Dataset START

(* ===== verification/Heap.v ===== *)
(** * Go's [container/heap]

    The functions of the package as the merger uses them, on a list with the
    caller's [Less]; [Swap], [Push] and [Pop] of the interface are those of a
    slice.  Positions handed to [h_get] and [h_swap] are always below the
    length.  The loops take a bound on their rounds that is never reached. *)
From S2P Require Import Prelude Event Memtable.

Section heap.
Context {A : Type} (d : A) (less : A → A → bool).

Definition h_get (h : list A) (i : nat) : A := nth i h d.

Definition h_Less (h : list A) (i j : nat) : bool := less (h_get h i) (h_get h j).

Definition h_Swap (i j : nat) (h : list A) : list A :=
  <[i := h_get h j]> (<[j := h_get h i]> h).

Fixpoint heap_up (fuel : nat) (h : list A) (j : nat) : list A :=
  match fuel with
  | O => h
  | S fuel =>
      let i := ((j - 1) / 2)%nat in
      if (i =? j)%nat || negb (h_Less h j i) then h
      else heap_up fuel (h_Swap i j h) i
  end.

Fixpoint heap_down (fuel : nat) (h : list A) (i n : nat) : list A :=
  match fuel with
  | O => h
  | S fuel =>
      let j1 := (2 * i + 1)%nat in
      if (n <=? j1)%nat then h
      else
        let j2 := (j1 + 1)%nat in
        let j := if (j2 <? n)%nat && h_Less h j2 j1 then j2 else j1 in
        if negb (h_Less h j i) then h
        else heap_down fuel (h_Swap i j h) j n
  end.

Definition heap_Push (h : list A) (x : A) : list A :=
  let h' := h ++ [x] in heap_up (length h') h' (length h' - 1).

(** The heap without its first element, and that element. *)
Definition heap_Pop (h : list A) : list A * A :=
  let n := (length h - 1)%nat in
  let h' := heap_down (length h) (h_Swap 0 n h) 0 n in
  (take n h', h_get h' n).

(** ** The order and the invariant *)
Context (Hsw : strict_weak less).

Definition h_le (x y : A) : Prop := less y x = false.

Lemma h_le_trans x y z : h_le x y → h_le y z → h_le x z.
Proof. apply (sw_negtrans _ Hsw). Qed.

Lemma h_less_le x y : less x y = true → h_le x y.
Proof. apply (sw_asym _ Hsw). Qed.

Lemma h_le_refl x : h_le x x.
Proof. unfold h_le. destruct (less x x) eqn:E; [|done]. rewrite (sw_asym _ Hsw) in E; done. Qed.

Definition parent (c : nat) : nat := ((c - 1) / 2)%nat.

(** Among the first [n] elements every one is at least its parent. *)
Definition heap_ok (n : nat) (h : list A) : Prop :=
  ∀ c, (0 < c < n)%nat → h_le (h_get h (parent c)) (h_get h c).

Lemma parent_lt c : (0 < c)%nat → (parent c < c)%nat.
Proof. unfold parent. intros Hc. apply Nat.Div0.div_lt_upper_bound. lia. Qed.

Lemma parent_iff c i : (0 < c)%nat → parent c = i ↔ c = (2 * i + 1)%nat ∨ c = (2 * i + 2)%nat.
Proof.
  unfold parent. intros Hc. pose proof (Nat.div_mod_eq (c - 1) 2).
  pose proof (Nat.mod_upper_bound (c - 1) 2). lia.
Qed.

Lemma heap_root n h k : heap_ok n h → (k < n)%nat → h_le (h_get h 0) (h_get h k).
Proof.
  intros Hh. induction k as [k IH] using lt_wf_ind. intros Hk.
  destruct (decide (k = 0%nat)) as [->|]; [apply h_le_refl|].
  pose proof (parent_lt k ltac:(lia)). eapply h_le_trans; [apply (IH (parent k)); lia|].
  apply Hh. lia.
Qed.

(** ** Swapping *)
Lemma length_Swap i j h : length (h_Swap i j h) = length h.
Proof. unfold h_Swap. by rewrite !length_insert. Qed.

Lemma h_get_insert h i x k :
  (i < length h)%nat → h_get (<[i := x]> h) k = if decide (k = i) then x else h_get h k.
Proof.
  intros Hi. unfold h_get. destruct (decide (k = i)) as [->|Hne].
  - apply nth_lookup_Some. by apply list_lookup_insert_eq.
  - rewrite !nth_lookup. by rewrite list_lookup_insert_ne.
Qed.

Lemma h_get_Swap i j h k :
  (i < length h)%nat → (j < length h)%nat →
  h_get (h_Swap i j h) k
  = if decide (k = i) then h_get h j else if decide (k = j) then h_get h i else h_get h k.
Proof.
  intros Hi Hj. unfold h_Swap. rewrite h_get_insert by (by rewrite length_insert).
  by rewrite h_get_insert.
Qed.

Lemma perm_insert h i x : (i < length h)%nat → h_get h i :: <[i := x]> h ≡ₚ x :: h.
Proof.
  revert i. induction h as [|y h IH]; intros [|i] Hi; simpl in *; try lia.
  - apply perm_swap.
  - unfold h_get in *. simpl. rewrite perm_swap, IH by lia. apply perm_swap.
Qed.

Lemma Swap_perm i j h : (i < length h)%nat → (j < length h)%nat → h_Swap i j h ≡ₚ h.
Proof.
  intros Hi Hj. apply (Permutation_cons_inv (a := h_get h i)).
  pose proof (perm_insert h j (h_get h i) Hj) as P1.
  pose proof (perm_insert (<[j := h_get h i]> h) i (h_get h j)) as P2.
  rewrite length_insert in P2. specialize (P2 Hi). rewrite h_get_insert in P2 by done.
  fold (h_Swap i j h) in P2. destruct (decide (i = j)) as [->|].
  - rewrite P2. exact P1.
  - rewrite P2. exact P1.
Qed.

(** ** Moving an element up

    All edges hold but the one above [j], and [j]'s children are at least its
    parent. *)
Definition up_inv (n : nat) (h : list A) (j : nat) : Prop :=
  (∀ c, (0 < c < n)%nat → c ≠ j → h_le (h_get h (parent c)) (h_get h c)) ∧
  (∀ c, (0 < c < n)%nat → parent c = j → (0 < j)%nat → h_le (h_get h (parent j)) (h_get h c)).

Lemma up_step n h j :
  (0 < j < n)%nat → n = length h → up_inv n h j → h_Less h j (parent j) = true →
  up_inv n (h_Swap (parent j) j h) (parent j).
Proof.
  intros Hj Hn [H1 H2] Hless. pose proof (parent_lt j ltac:(lia)) as Hp.
  assert (∀ k, h_get (h_Swap (parent j) j h) k
    = if decide (k = parent j) then h_get h j
      else if decide (k = j) then h_get h (parent j) else h_get h k) as Hg
    by (intros k; apply h_get_Swap; lia).
  apply h_less_le in Hless.
  assert (∀ c, (0 < c < n)%nat → c ≠ j → parent c = parent j → h_le (h_get h j) (h_get h c)) as Hsib.
  { intros c Hc Hcj E. eapply h_le_trans; [exact Hless|]. rewrite <- E. by apply H1. }
  split.
  - intros c Hc Hci. pose proof (parent_lt c ltac:(lia)). rewrite !Hg.
    destruct (decide (c = parent j)) as [|_]; [done|].
    destruct (decide (c = j)) as [->|Hcj]; [by rewrite decide_True|].
    destruct (decide (parent c = parent j)) as [E|_]; [by apply Hsib|].
    destruct (decide (parent c = j)) as [E|_]; [apply H2; done || lia|]. by apply H1.
  - intros c Hc Epar Hpos. pose proof (parent_lt (parent j) ltac:(lia)).
    pose proof (parent_lt c ltac:(lia)). rewrite !Hg.
    rewrite (decide_False (P := parent (parent j) = parent j)) by lia.
    rewrite (decide_False (P := parent (parent j) = j)) by lia.
    rewrite (decide_False (P := c = parent j)) by lia.
    assert (h_le (h_get h (parent (parent j))) (h_get h (parent j))) as Hgp by (apply H1; lia).
    destruct (decide (c = j)) as [->|Hcj]; [done|].
    eapply h_le_trans; [exact Hgp|]. rewrite <- Epar. by apply H1.
Qed.

Lemma heap_up_spec fuel h j :
  (j < length h)%nat → (j < fuel)%nat → up_inv (length h) h j →
  heap_ok (length h) (heap_up fuel h j) ∧ heap_up fuel h j ≡ₚ h.
Proof.
  revert h j. induction fuel as [|fuel IH]; intros h j Hj Hf Hinv; [lia|]. cbn [heap_up].
  change ((j - 1) / 2)%nat with (parent j).
  destruct (Nat.eqb_spec (parent j) j) as [E|Hne]; cbn [orb].
  { split; [|done]. intros c Hc. apply Hinv; [done|]. intros ->.
    pose proof (parent_lt j ltac:(lia)). lia. }
  assert (0 < j)%nat by (destruct j; [done|lia]). pose proof (parent_lt j ltac:(lia)).
  destruct (h_Less h j (parent j)) eqn:E; cbn [negb].
  - destruct (IH (h_Swap (parent j) j h) (parent j)) as [Hok Hperm];
      rewrite ?length_Swap; [lia|lia|by apply up_step|].
    rewrite length_Swap in Hok. split; [done|]. rewrite Hperm. apply Swap_perm; lia.
  - split; [|done]. intros c Hc. destruct (decide (c = j)) as [->|]; [exact E|by apply Hinv].
Qed.

Lemma heap_Push_spec h x :
  heap_ok (length h) h → heap_ok (S (length h)) (heap_Push h x) ∧ heap_Push h x ≡ₚ x :: h.
Proof.
  intros Hh. unfold heap_Push.
  assert (length (h ++ [x]) = S (length h)) as Hlen by (rewrite length_app; simpl; lia).
  assert (∀ k, (k < length h)%nat → h_get (h ++ [x]) k = h_get h k) as Hg.
  { intros k Hk. unfold h_get. by apply app_nth1. }
  destruct (heap_up_spec (length (h ++ [x])) (h ++ [x]) (length (h ++ [x]) - 1)) as [H1 H2];
    rewrite Hlen in *; [lia|lia| |].
  - split.
    + intros c Hc Hne. pose proof (parent_lt c ltac:(lia)). rewrite !Hg by lia. apply Hh. lia.
    + intros c Hc Hpar. pose proof (parent_lt c ltac:(lia)). lia.
  - split; [done|]. rewrite H2. symmetry. apply Permutation_cons_append.
Qed.

(** ** Moving an element down

    All edges hold but those below [i], and [i]'s children are at least its
    parent. *)
Definition down_inv (n : nat) (h : list A) (i : nat) : Prop :=
  (∀ c, (0 < c < n)%nat → parent c ≠ i → h_le (h_get h (parent c)) (h_get h c)) ∧
  (∀ c, (0 < c < n)%nat → parent c = i → (0 < i)%nat → h_le (h_get h (parent i)) (h_get h c)).

Lemma down_step n h i j :
  (0 < j < n)%nat → (n <= length h)%nat → parent j = i → down_inv n h i →
  (∀ c, (0 < c < n)%nat → parent c = i → h_le (h_get h j) (h_get h c)) →
  h_Less h j i = true → down_inv n (h_Swap i j h) j.
Proof.
  intros Hj Hn Hpar [H1 H2] Hmin Hless. pose proof (parent_lt j ltac:(lia)) as Hp.
  assert (∀ k, h_get (h_Swap i j h) k
    = if decide (k = i) then h_get h j else if decide (k = j) then h_get h i else h_get h k) as Hg
    by (intros k; apply h_get_Swap; lia).
  apply h_less_le in Hless. split.
  - intros c Hc Hcj. pose proof (parent_lt c ltac:(lia)). rewrite !Hg.
    destruct (decide (parent c = i)) as [E|Hpi].
    + rewrite (decide_False (P := c = i)) by lia.
      destruct (decide (c = j)) as [->|]; [done|]. by apply Hmin.
    + rewrite (decide_False (P := parent c = j)) by done.
      destruct (decide (c = i)) as [->|]; [apply H2; done || lia|].
      rewrite (decide_False (P := c = j)) by congruence. by apply H1.
  - intros c Hc Hcj _. pose proof (parent_lt c ltac:(lia)). rewrite !Hg, Hpar.
    rewrite decide_True by done. rewrite (decide_False (P := c = i)) by lia.
    rewrite (decide_False (P := c = j)) by lia. rewrite <- Hcj. apply H1; lia.
Qed.

(** The child the loop compares with is a least one. *)
Lemma down_child n h i :
  (2 * i + 1 < n)%nat →
  let j := if (2 * i + 1 + 1 <? n)%nat && h_Less h (2 * i + 1 + 1) (2 * i + 1)
           then (2 * i + 1 + 1)%nat else (2 * i + 1)%nat in
  (0 < j < n)%nat ∧ parent j = i ∧
  ∀ c, (0 < c < n)%nat → parent c = i → h_le (h_get h j) (h_get h c).
Proof.
  intros Hn j.
  assert (∀ c, (0 < c < n)%nat → parent c = i → c = (2 * i + 1)%nat ∨ c = (2 * i + 1 + 1)%nat) as Hch.
  { intros c Hc [->| ->]%parent_iff; lia. }
  subst j. destruct (Nat.ltb_spec (2 * i + 1 + 1) n) as [Hlt|Hge]; cbn [andb].
  - destruct (h_Less h (2 * i + 1 + 1) (2 * i + 1)) eqn:E.
    + split; [lia|]. split; [apply parent_iff; lia|].
      intros c Hc [-> | ->]%Hch; [by apply h_less_le|apply h_le_refl|done].
    + split; [lia|]. split; [apply parent_iff; lia|].
      intros c Hc [-> | ->]%Hch; [apply h_le_refl|exact E|done].
  - split; [lia|]. split; [apply parent_iff; lia|].
    intros c Hc [-> | ->]%Hch; [apply h_le_refl|lia|done].
Qed.

Lemma heap_down_spec fuel h i n :
  (n <= length h)%nat → (n <= i + fuel)%nat → down_inv n h i →
  let h' := heap_down fuel h i n in
  heap_ok n h' ∧ h' ≡ₚ h ∧ (∀ k, (n <= k)%nat → h_get h' k = h_get h k).
Proof.
  revert h i. induction fuel as [|fuel IH]; intros h i Hn Hf Hinv; cbn [heap_down].
  { split; [|done]. intros c Hc. apply Hinv; [done|]. pose proof (parent_lt c ltac:(lia)). lia. }
  destruct (Nat.leb_spec n (2 * i + 1)) as [Hle|Hlt].
  { split; [|done]. intros c Hc. apply Hinv; [done|]. intros E%parent_iff; lia. }
  destruct (down_child n h i Hlt) as (Hj & Hpar & Hmin). cbv zeta in *.
  set (j := if (2 * i + 1 + 1 <? n)%nat && h_Less h (2 * i + 1 + 1) (2 * i + 1)
            then (2 * i + 1 + 1)%nat else (2 * i + 1)%nat) in *.
  destruct (h_Less h j i) eqn:E; cbn [negb].
  - pose proof (parent_lt j ltac:(lia)).
    destruct (IH (h_Swap i j h) j) as (H1 & H2 & H3); rewrite ?length_Swap;
      [lia|lia|by apply down_step|].
    split; [done|]. split; [rewrite H2; apply Swap_perm; lia|].
    intros k Hk. rewrite H3, h_get_Swap by lia. by rewrite !decide_False by lia.
  - split; [|done]. intros c Hc. destruct (decide (parent c = i)) as [Ec|]; [|by apply Hinv].
    eapply h_le_trans; [|by apply Hmin]. rewrite Ec. exact E.
Qed.

Lemma last_split h n : length h = S n → h = take n h ++ [h_get h n].
Proof.
  intros Hl. rewrite <- (take_drop n h) at 1. f_equal.
  destruct (lookup_lt_is_Some_2 h n) as [x Hx]; [lia|]. rewrite (drop_S _ _ _ Hx), drop_ge by lia.
  f_equal. symmetry. by apply nth_lookup_Some.
Qed.

(** Popping returns a least element and keeps the rest. *)
Lemma heap_Pop_spec h h' x :
  h ≠ [] → heap_ok (length h) h → heap_Pop h = (h', x) →
  h ≡ₚ x :: h' ∧ heap_ok (length h') h' ∧ ∀ y, y ∈ h → h_le x y.
Proof.
  intros Hne Hh E. assert (0 < length h)%nat by (destruct h; [done|simpl; lia]).
  unfold heap_Pop in E. set (n := (length h - 1)%nat) in *.
  assert (∀ k, h_get (h_Swap 0 n h) k
    = if decide (k = 0%nat) then h_get h n else if decide (k = n) then h_get h 0 else h_get h k) as Hg
    by (intros k; apply h_get_Swap; lia).
  destruct (heap_down_spec (length h) (h_Swap 0 n h) 0 n) as (H1 & H2 & H3).
  { rewrite length_Swap. lia. }
  { lia. }
  { split; [|lia]. intros c Hc Hp. pose proof (parent_lt c ltac:(lia)). rewrite !Hg.
    rewrite !decide_False by lia. apply Hh. lia. }
  set (h2 := heap_down _ _ _ _) in *. injection E as <- <-.
  assert (length h2 = S n) as Hlen.
  { rewrite (Permutation_length H2), length_Swap. lia. }
  assert (h_get h2 n = h_get h 0) as Hx.
  { rewrite H3, Hg by lia. destruct (decide (n = 0%nat)) as [E0|]; [by rewrite E0|].
    by rewrite decide_True. }
  rewrite Hx. split; [|split].
  - transitivity h2; [rewrite H2; symmetry; apply Swap_perm; lia|].
    rewrite (last_split h2 n Hlen) at 1. rewrite Hx. symmetry. apply Permutation_cons_append.
  - rewrite length_take, Hlen. intros c Hc. pose proof (parent_lt c ltac:(lia)). unfold h_get.
    assert (∀ k, (k < n)%nat → nth k (take n h2) d = nth k h2 d) as Ht.
    { intros k Hk. rewrite !nth_lookup. by rewrite lookup_take_lt. }
    rewrite !Ht by lia. apply H1. lia.
  - intros y (k & Hk)%list_elem_of_lookup. pose proof (lookup_lt_Some _ _ _ Hk).
    rewrite <- (nth_lookup_Some _ _ d _ Hk). by apply (heap_root (length h)).
Qed.
End heap.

Dataset END

Transcribe the entries above word for word, from the first line through the line containing "Section heap.", and nothing else.

*Solution to the problem:*
(* ===== verification/Heap.v ===== *)
(** * Go's [container/heap]

    The functions of the package as the merger uses them, on a list with the
    caller's [Less]; [Swap], [Push] and [Pop] of the interface are those of a
    slice.  Positions handed to [h_get] and [h_swap] are always below the
    length.  The loops take a bound on their rounds that is never reached. *)
From S2P Require Import Prelude Event Memtable.

Section heap.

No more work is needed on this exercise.